• **EXERCISE REQUIREMENTS**:
Could you set down exactly the lines of the data below, starting at the one that holds "(if appears br (length (trace s) + 4)" and ending at the one that holds "db s' = db s", both included, and only those?

• **DATASET**:
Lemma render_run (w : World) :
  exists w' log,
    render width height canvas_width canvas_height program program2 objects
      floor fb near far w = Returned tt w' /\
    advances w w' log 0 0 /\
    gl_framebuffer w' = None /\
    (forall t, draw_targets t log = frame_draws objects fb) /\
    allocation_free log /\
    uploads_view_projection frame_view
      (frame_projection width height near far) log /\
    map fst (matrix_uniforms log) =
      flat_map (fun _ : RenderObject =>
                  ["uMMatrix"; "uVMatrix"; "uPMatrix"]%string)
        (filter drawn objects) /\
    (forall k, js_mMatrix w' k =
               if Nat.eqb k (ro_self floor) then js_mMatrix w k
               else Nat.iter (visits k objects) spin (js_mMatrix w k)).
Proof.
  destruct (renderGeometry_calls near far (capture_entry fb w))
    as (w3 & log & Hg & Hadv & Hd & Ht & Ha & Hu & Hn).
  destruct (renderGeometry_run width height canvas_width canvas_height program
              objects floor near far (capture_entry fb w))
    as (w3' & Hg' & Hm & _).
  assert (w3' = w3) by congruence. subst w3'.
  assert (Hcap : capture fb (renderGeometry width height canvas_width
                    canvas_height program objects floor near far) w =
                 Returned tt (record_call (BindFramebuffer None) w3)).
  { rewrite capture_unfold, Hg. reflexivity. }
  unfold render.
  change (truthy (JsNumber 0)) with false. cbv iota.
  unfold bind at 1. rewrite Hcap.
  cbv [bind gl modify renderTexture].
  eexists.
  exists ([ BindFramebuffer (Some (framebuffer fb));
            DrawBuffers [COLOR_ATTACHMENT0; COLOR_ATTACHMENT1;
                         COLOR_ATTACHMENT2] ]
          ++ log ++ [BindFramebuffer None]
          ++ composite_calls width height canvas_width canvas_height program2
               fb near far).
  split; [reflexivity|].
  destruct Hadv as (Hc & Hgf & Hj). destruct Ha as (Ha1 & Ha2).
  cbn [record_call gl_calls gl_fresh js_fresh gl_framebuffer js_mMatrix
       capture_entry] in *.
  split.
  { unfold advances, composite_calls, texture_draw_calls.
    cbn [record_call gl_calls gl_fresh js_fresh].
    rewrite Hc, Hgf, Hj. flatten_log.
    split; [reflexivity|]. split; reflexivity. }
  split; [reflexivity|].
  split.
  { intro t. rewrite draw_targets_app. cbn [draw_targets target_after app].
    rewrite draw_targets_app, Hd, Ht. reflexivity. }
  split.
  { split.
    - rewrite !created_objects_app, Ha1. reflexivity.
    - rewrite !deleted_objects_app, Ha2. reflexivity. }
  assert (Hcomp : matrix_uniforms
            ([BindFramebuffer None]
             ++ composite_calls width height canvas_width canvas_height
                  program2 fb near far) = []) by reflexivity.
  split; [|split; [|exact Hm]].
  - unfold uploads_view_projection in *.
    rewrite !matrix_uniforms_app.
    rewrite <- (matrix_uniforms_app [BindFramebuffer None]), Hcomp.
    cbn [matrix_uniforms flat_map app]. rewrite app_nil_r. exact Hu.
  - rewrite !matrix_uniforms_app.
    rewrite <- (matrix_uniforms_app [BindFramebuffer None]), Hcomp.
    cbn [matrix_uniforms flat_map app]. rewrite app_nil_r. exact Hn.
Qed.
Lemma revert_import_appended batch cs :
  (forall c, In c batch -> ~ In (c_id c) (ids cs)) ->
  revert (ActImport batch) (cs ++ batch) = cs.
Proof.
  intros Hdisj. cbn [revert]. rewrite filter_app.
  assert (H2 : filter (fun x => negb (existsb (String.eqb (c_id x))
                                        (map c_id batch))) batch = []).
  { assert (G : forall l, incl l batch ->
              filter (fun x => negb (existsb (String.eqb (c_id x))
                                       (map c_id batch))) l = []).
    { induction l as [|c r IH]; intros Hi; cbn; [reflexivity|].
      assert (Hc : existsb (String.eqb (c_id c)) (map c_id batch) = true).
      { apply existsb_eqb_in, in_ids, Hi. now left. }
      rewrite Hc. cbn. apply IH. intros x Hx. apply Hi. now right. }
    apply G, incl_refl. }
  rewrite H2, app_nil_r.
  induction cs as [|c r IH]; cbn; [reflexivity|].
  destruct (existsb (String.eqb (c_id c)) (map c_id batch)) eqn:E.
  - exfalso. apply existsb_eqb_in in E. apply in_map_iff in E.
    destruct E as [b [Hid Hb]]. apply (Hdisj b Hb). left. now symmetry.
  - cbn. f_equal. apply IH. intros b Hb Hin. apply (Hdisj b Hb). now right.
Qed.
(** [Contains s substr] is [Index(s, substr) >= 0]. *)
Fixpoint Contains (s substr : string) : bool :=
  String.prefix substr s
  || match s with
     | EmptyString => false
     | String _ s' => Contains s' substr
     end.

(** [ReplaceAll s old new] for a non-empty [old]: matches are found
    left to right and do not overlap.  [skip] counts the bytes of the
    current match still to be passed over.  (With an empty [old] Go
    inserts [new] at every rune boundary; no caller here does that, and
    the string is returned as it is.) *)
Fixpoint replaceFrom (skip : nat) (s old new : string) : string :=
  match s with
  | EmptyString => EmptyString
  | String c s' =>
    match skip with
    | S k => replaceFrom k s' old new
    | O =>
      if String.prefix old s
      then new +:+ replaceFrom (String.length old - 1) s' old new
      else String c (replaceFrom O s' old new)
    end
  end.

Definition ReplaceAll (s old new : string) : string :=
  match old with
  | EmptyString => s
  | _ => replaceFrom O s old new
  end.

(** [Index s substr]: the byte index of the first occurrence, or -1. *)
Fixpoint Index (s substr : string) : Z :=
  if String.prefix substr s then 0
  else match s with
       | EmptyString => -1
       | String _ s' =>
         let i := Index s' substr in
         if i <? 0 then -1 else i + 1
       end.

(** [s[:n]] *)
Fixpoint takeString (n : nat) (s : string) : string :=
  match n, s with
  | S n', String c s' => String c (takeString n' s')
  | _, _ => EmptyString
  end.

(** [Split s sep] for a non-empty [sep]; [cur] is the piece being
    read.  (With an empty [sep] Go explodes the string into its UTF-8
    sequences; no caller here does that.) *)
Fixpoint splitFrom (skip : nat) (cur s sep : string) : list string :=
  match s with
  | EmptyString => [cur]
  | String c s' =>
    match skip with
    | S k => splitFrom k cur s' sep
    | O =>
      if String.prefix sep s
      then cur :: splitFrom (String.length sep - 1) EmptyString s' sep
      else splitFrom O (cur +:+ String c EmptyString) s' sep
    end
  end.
...
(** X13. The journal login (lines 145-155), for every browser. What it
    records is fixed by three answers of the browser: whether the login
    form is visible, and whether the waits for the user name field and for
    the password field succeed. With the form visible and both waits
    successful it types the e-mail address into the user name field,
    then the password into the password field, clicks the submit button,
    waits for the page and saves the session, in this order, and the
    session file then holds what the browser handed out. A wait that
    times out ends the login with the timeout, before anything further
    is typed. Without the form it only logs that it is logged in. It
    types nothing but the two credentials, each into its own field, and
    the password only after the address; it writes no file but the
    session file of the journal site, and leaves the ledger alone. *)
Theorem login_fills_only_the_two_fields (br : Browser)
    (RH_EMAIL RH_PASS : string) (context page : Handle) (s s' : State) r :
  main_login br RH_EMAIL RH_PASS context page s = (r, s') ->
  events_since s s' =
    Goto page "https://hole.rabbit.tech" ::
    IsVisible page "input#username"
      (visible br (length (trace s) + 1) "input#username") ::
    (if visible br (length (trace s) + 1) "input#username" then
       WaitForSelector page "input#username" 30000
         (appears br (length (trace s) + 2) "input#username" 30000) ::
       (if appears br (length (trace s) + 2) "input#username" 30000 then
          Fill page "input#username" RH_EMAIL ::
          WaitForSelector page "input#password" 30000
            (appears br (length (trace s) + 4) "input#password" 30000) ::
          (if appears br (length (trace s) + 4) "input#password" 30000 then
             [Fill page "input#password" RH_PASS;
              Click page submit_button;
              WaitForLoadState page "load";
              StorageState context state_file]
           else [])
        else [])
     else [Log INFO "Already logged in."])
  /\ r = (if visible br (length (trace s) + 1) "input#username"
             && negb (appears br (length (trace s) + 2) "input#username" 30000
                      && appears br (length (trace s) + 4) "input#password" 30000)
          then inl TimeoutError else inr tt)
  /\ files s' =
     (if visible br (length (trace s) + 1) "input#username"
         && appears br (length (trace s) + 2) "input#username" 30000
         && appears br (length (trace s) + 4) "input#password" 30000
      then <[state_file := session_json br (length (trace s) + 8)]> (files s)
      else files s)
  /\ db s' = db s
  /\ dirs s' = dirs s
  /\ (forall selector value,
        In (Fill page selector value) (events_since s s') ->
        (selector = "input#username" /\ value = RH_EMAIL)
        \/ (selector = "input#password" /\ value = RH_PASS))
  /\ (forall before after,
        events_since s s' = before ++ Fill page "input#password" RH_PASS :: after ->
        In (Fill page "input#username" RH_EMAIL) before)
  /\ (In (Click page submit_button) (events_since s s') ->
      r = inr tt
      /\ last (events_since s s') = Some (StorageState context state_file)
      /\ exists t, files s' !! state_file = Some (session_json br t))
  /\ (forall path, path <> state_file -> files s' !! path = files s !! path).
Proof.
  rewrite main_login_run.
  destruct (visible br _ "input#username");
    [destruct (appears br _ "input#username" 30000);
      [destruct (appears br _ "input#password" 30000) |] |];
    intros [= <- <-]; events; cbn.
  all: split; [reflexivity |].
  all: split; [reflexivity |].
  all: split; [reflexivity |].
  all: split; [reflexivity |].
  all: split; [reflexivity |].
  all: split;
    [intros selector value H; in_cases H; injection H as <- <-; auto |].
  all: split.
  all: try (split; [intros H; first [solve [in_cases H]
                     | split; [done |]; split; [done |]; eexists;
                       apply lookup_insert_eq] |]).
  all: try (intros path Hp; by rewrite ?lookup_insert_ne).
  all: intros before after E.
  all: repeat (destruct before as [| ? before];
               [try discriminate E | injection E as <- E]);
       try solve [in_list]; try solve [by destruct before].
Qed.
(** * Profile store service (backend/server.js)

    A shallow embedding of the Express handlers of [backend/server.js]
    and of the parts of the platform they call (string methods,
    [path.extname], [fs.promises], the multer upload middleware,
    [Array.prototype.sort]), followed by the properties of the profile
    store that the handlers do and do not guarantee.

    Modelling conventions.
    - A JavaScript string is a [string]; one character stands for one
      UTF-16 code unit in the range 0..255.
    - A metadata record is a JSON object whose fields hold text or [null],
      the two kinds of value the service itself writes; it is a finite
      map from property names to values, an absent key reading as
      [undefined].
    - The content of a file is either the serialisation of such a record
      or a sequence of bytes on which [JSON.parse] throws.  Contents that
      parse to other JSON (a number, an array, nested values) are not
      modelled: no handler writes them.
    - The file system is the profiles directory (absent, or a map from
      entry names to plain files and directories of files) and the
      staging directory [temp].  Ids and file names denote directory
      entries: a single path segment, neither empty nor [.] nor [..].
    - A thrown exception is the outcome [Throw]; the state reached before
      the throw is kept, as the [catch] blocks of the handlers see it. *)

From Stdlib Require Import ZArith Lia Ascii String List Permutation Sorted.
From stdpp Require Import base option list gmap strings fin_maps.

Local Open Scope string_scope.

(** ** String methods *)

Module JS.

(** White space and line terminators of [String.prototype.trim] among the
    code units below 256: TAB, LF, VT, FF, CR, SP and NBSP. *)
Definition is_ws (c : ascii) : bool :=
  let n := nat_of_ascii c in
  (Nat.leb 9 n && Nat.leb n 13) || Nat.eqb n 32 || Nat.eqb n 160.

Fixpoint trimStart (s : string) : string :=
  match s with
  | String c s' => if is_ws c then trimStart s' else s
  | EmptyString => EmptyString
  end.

• **ANSWER BOX**:
          (if appears br (length (trace s) + 4) "input#password" 30000 then
             [Fill page "input#password" RH_PASS;
              Click page submit_button;
              WaitForLoadState page "load";
              StorageState context state_file]
           else [])
        else [])
     else [Log INFO "Already logged in."])
  /\ r = (if visible br (length (trace s) + 1) "input#username"
             && negb (appears br (length (trace s) + 2) "input#username" 30000
                      && appears br (length (trace s) + 4) "input#password" 30000)
          then inl TimeoutError else inr tt)
  /\ files s' =
     (if visible br (length (trace s) + 1) "input#username"
         && appears br (length (trace s) + 2) "input#username" 30000
         && appears br (length (trace s) + 4) "input#password" 30000
      then <[state_file := session_json br (length (trace s) + 8)]> (files s)
      else files s)
  /\ db s' = db s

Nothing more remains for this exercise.